In Print: Volume 89: Number 5
Sampling the Circuits: The Case for a New Comprehensive Scheme for Determining Copyright Infringement as a Result of Music Sampling
By John S. Pelletier
89 Wash. U. L. Rev. 1161 (2012)
Music sampling continues to be the linchpin of a variety of musical styles including rap, hip-hop, house, and dance music, and has even become prevalent in rock music. The practice of sampling involves taking pre-existing sound recordings and using portions of those recordings as elements in a new musical composition. The amount of the work sampled can range from taking the entire “hook” or chorus/refrain from a musical composition to smaller elements, such as a riff or even one or two notes or words.

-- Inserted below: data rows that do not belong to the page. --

(** One generation of an engine that holds the cells [P] at (ax, ay). *)
Lemma step_pattern s P Q ax ay :
  wf s → (∀ x y, getCell x y s = pattern_at P ax ay x y) →
  evolves P Q → fits s Q ax ay →
  wf (step s) ∧ ∀ x y, getCell x y (step s) = pattern_at Q ax ay x y.
Proof.
  intros Hwf HP Hev Hfits. split; [by apply wf_step|].
  apply (step_known s (pattern_at P ax ay)); [done | done | |].
  - intros x y.
    rewrite (conway_shift _ (pattern_at P 0 0) ax ay)
      by (intros; apply pattern_at_origin).
    by rewrite Hev, <- pattern_at_origin.
  - intros x y. by apply fits_inside.
Qed.

(** Two well-formed engines of one size whose cells read alike hold the
    same field. *)
Lemma same_cells_same_field s t :
  wf s → wf t → width s = width t → height s = height t →
  (∀ x y, getCell x y s = getCell x y t) →
  deref s (currentGrid s) = deref t (currentGrid t).
Proof.
  intros Hs Ht Hw Hh Hcells.
  rewrite (deref_field s (λ x y, getCell x y t)) by done.
  rewrite (deref_field t (λ x y, getCell x y t)) by done.
  by rewrite Hw, Hh.
Qed.

Lemma evolves_block : evolves blockCells blockCells.
Proof.
  apply (evolves_sound 0 1);
    [apply (bool_decide_unpack _); vm_compute; exact I ..
    | vm_compute; reflexivity].
Qed.

Lemma evolves_lone : evolves loneCells [].
Proof.
  apply (evolves_sound 0 0);
    [apply (bool_decide_unpack _); vm_compute; exact I ..
    | vm_compute; reflexivity].
Qed.

Lemma evolves_glider :
  evolves gliderCells gliderCells1 ∧ evolves gliderCells1 gliderCells2
  ∧ evolves gliderCells2 gliderCells3 ∧ evolves gliderCells3 gliderCells4.
Proof.
  repeat split;
    (apply (evolves_sound 0 3);
      [apply (bool_decide_unpack _); vm_compute; exact I ..
      | vm_compute; reflexivity]).
Qed.

Lemma evolves_oscillators :
  (evolves blinkerCells blinkerCells1 ∧ evolves blinkerCells1 blinkerCells)
  ∧ (evolves toadCells toadCells1 ∧ evolves toadCells1 toadCells)
  ∧ (evolves beaconCells beaconCells1 ∧ evolves beaconCells1 beaconCells).
Proof.
  repeat split;
    (apply (evolves_sound (-1) 3);
      [apply (bool_decide_unpack _); vm_compute; exact I ..
      | vm_compute; reflexivity]).
Qed.

(** The templates of [loadPattern], as lists of cells. *)
Lemma template_cells name data :
  patterns !! name = Some data →
  ∃ cells, (name = "glider" ∧ cells = gliderCells
            ∨ name = "blinker" ∧ cells = blinkerCells
            ∨ name = "toad" ∧ cells = toadCells
            ∨ name = "beacon" ∧ cells = beaconCells)
           ∧ ∀ i j, templateAt data i j = pattern_at cells 0 0 i j.
Proof.
  intros Hdata.
  destruct (decide (name = "glider")) as [->|Hg];
    [|destruct (decide (name = "blinker")) as [->|Hb];
      [|destruct (decide (name = "toad")) as [->|Ht];
        [|destruct (decide (name = "beacon")) as [->|Hc]]]].
  5:{ by rewrite patterns_own_names in Hdata. }
  all: vm_compute in Hdata; injection Hdata as <-; eexists;
    (split; [eauto 10|]);
    apply (template_sound 4);
      [ simpl; lia
      | repeat constructor; simpl; lia
      | apply (bool_decide_unpack _); vm_compute; exact I
      | vm_compute; reflexivity ].
Qed.

End PatternFacts.

Section PatternSteps.
Implicit Types (s : GameOfLife) (x y ax ay : Z) (P Q cells : list (Z * Z)).

Lemma pattern_at_shift cells (dx dy : Z) ax ay x y :
  pattern_at (map (λ c, (c.1 + dx, c.2 + dy)) cells) ax ay x y
  = pattern_at cells (ax + dx) (ay + dy) x y.
Proof.
  unfold pattern_at. induction cells as [|c cells IH]; [done|]. simpl.
  rewrite IH. f_equal. f_equal.
  - destruct (Z.eqb_spec (x - ax) (c.1 + dx)), (Z.eqb_spec (x - (ax + dx)) c.1);
      (done || lia).
  - destruct (Z.eqb_spec (y - ay) (c.2 + dy)), (Z.eqb_spec (y - (ay + dy)) c.2);
      (done || lia).
Qed.

Lemma rect_fits s cells (xlo xhi ylo yhi : Z) ax ay :
  Forall (λ c : Z * Z, (xlo <= c.1 <= xhi) ∧ (ylo <= c.2 <= yhi)) cells →
  0 <= ax + xlo → ax + xhi < width s → 0 <= ay + ylo → ay + yhi < height s →
  fits s cells ax ay.
Proof.
  unfold fits, inside. intros Hbox ????.
  eapply Forall_impl; [done|]. simpl. intros c ?. lia.
Qed.

(** An engine that holds the field of the cells [P] reads as [P]. *)
Lemma getCell_pattern s P ax ay :
  deref s (currentGrid s) = field (width s) (height s) (pattern_at P ax ay) →
  fits s P ax ay →
  ∀ x y, getCell x y s = pattern_at P ax ay x y.
Proof.
  intros Hfield Hfits. apply getCell_field; [done|].
  intros x y. by apply fits_inside.
Qed.

(** After [loadPattern] the engine reads as the cells of the template,
    when these all fall into the grid. *)
Lemma loadPattern_cells s name data cells ax ay :
  wf s → patterns !! name = Some data →
  (∀ i j, templateAt data i j = pattern_at cells 0 0 i j) →
  fits s cells ax ay →
  ∀ x y, getCell x y (loadPattern name ax ay s) = pattern_at cells ax ay x y.
Proof.
  intros Hwf Hdata Htpl Hfits x y.
  destruct (loadPattern_spec s name data ax ay Hwf Hdata)
    as (_ & _ & _ & _ & Hcells).
  apply Bool.eq_true_iff_eq. rewrite Hcells, Htpl, <- pattern_at_origin.
  split; [tauto|]. intros Htrue. split; [|done]. by eapply fits_inside.
Qed.

Lemma getPopulation_same s t :
  deref s (currentGrid s) = deref t (currentGrid t) →
  getPopulation s = getPopulation t.
Proof. unfold getPopulation. by intros ->. Qed.

(** Two generations of an engine that holds a pattern of period 2. *)
Lemma step_step_pattern s P Q ax ay :
  wf s → (∀ x y, getCell x y s = pattern_at P ax ay x y) →
  evolves P Q → evolves Q P → fits s P ax ay → fits s Q ax ay →
  (∀ x y, getCell x y (step s) = pattern_at Q ax ay x y)
  ∧ deref (step (step s)) (currentGrid (step (step s)))
    = deref s (currentGrid s).
Proof.
  intros Hwf HP HPQ HQP HfP HfQ.
  destruct (step_pattern s P Q ax ay Hwf HP HPQ HfQ) as [Hwf1 H1].
  destruct (step_pattern (step s) Q P ax ay Hwf1 H1 HQP) as [Hwf2 H2].
  { unfold fits, inside in *. by destruct (step_dims s Hwf) as (-> & -> & _). }
  split; [done|].
  destruct (step_dims s Hwf) as (Hw1 & Hh1 & _).
  destruct (step_dims (step s) Hwf1) as (Hw2 & Hh2 & _).
  apply same_cells_same_field; [done | done | congruence | congruence |].
  intros x y. by rewrite H2, HP.
Qed.

End PatternSteps.

(** X13.  A 2 x 2 block that lies in the grid, at the border or in a corner
    as well, is a still life: [step] leaves the field and the population as
    they are and adds 1 to the generation counter. *)
Theorem block_is_still_life (s : GameOfLife) (ax ay : Z) :
  wf s →
  0 <= ax → ax + 1 < width s → 0 <= ay → ay + 1 < height s →
  deref s (currentGrid s)
  = field (width s) (height s) (pattern_at blockCells ax ay) →
  deref (step s) (currentGrid (step s)) = deref s (currentGrid s)
  ∧ getPopulation (step s) = getPopulation s
  ∧ getGeneration (step s) = getGeneration s + 1.
Proof.
  intros Hwf Hax Haw Hay Hah Hfield.
  assert (fits s blockCells ax ay) as Hfits.
  { apply (boxed_fits s _ 0 1); [|lia..].
    apply (bool_decide_unpack _). vm_compute. exact I. }
  pose proof (getCell_pattern s blockCells ax ay Hfield Hfits) as Hs.
  destruct (step_pattern s _ _ ax ay Hwf Hs evolves_block Hfits) as [Hwf1 H1].
  destruct (step_dims s Hwf) as (Hw1 & Hh1 & Hg1).
  assert (deref (step s) (currentGrid (step s)) = deref s (currentGrid s)) as Heq.
  { apply same_cells_same_field; try done. intros x y. by rewrite H1, Hs. }
  split; [done|]. split; [by apply getPopulation_same | done].
Qed.

Lemma block_is_still_life_witness :
  (wf sample_block
   ∧ 0 <= 0 ∧ 0 + 1 < width sample_block
   ∧ 0 <= 0 ∧ 0 + 1 < height sample_block
   ∧ deref sample_block (currentGrid sample_block)
     = field (width sample_block) (height sample_block)
             (pattern_at blockCells 0 0))
  ∧ deref (step sample_block) (currentGrid (step sample_block))
    = deref sample_block (currentGrid sample_block)
  ∧ getPopulation (step sample_block) = getPopulation sample_block
  ∧ getGeneration (step sample_block) = getGeneration sample_block + 1.
Proof.
  assert (wf sample_block) as Hwf
    by (apply (bool_decide_unpack _); vm_compute; exact I).
  assert (0 + 1 < width sample_block) as Hw by (vm_compute; reflexivity).
  assert (0 + 1 < height sample_block) as Hh by (vm_compute; reflexivity).
  assert (deref sample_block (currentGrid sample_block)
          = field (width sample_block) (height sample_block)
                  (pattern_at blockCells 0 0)) as Hfield
    by (vm_compute; reflexivity).
  split.
  - split; [exact Hwf|]. split; [lia|]. split; [exact Hw|]. split; [lia|].
    split; [exact Hh | exact Hfield].
  - apply (block_is_still_life sample_block 0 0);
      [exact Hwf | lia | exact Hw | lia | exact Hh | exact Hfield].
Defined.

(** X14.  A grid whose only live cell is a single cell, anywhere in the
    grid, has no live cell after one [step]. *)
Theorem lone_cell_dies (s : GameOfLife) (ax ay : Z) :
  wf s → 0 <= ax < width s → 0 <= ay < height s →
  deref s (currentGrid s)
  = field (width s) (height s) (pattern_at loneCells ax ay) →
  (∀ x y, getCell x y (step s) = false) ∧ getPopulation (step s) = 0.
Proof.
  intros Hwf Hax Hay Hfield.
  assert (fits s loneCells ax ay) as Hfits.
  { apply (boxed_fits s _ 0 0); [|lia..].
    apply (bool_decide_unpack _). vm_compute. exact I. }
  pose proof (getCell_pattern s loneCells ax ay Hfield Hfits) as Hs.
  destruct (step_pattern s _ [] ax ay Hwf Hs evolves_lone) as [Hwf1 H1];
    [by apply Forall_nil|].
  split; [done|]. by apply getPopulation_dead.
Qed.

Lemma lone_cell_dies_witness :
  (wf sample_lone ∧ 0 <= 6 < width sample_lone ∧ 0 <= 4 < height sample_lone
   ∧ deref sample_lone (currentGrid sample_lone)
     = field (width sample_lone) (height sample_lone) (pattern_at loneCells 6 4))
  ∧ (∀ x y, getCell x y (step sample_lone) = false)
  ∧ getPopulation (step sample_lone) = 0.
Proof.
  assert (wf sample_lone) as Hwf
    by (apply (bool_decide_unpack _); vm_compute; exact I).
  assert (0 <= 6 < width sample_lone) as Hx
    by (vm_compute; split; discriminate || reflexivity).
  assert (0 <= 4 < height sample_lone) as Hy
    by (vm_compute; split; discriminate || reflexivity).
  assert (deref sample_lone (currentGrid sample_lone)
          = field (width sample_lone) (height sample_lone)
                  (pattern_at loneCells 6 4)) as Hfield
    by (vm_compute; reflexivity).
  split; [split; [exact Hwf | split; [exact Hx | split; [exact Hy | exact Hfield]]]|].
  exact (lone_cell_dies sample_lone 6 4 Hwf Hx Hy Hfield).
Defined.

Music sampling, as it pertains to copyright law and copyright licensing, is a real and current issue. As recently as November 3, 2010, the United States Copyright Office began taking comments, at the direction of Congress, as to whether copyright protection should be extended to pre-1972 sound recordings. Among the peripheral issues implicated by this potential extension was how such an extension might affect sampling of pre-1972 recordings. Moreover, one example that perfectly illustrates the current implications of sampling on copyright law is what one commentator calls “the Girl Talk dilemma,” referring to the mash-up artist Girl Talk. On November 15, 2010, Girl Talk made available downloads of his album All Day free of charge on the record label Illegal Art. This freely distributed album, which contains a high number of samples—none of which have been licensed—raises serious questions regarding the legality of this release. Upon first listen to the opening track, “Oh No,” I easily identified samples of Black Sabbath’s “War Pigs,” Ludacris’ “Move Bitch,” Cali Swag District’s “Teach Me How to Dougie,” Jane’s Addiction’s “Jane Says,” the Ramones’ “Blitzkrieg Bop,” and Missy Elliot’s “Get Ur Freak On,” just to name a few. In light of current industry practices, it is hard to imagine how Girl Talk could release such a record without raising questions as to whether his uses of these samples constitutes copyright infringement or fair use. While this is an extreme example of the use of sampling in contemporary music—as one commentator notes, Girl Talk’s work adds virtually no original content to accompany the samples of other artists’ work —it clearly illustrates the point that copyright infringement by way of music sampling is a current issue.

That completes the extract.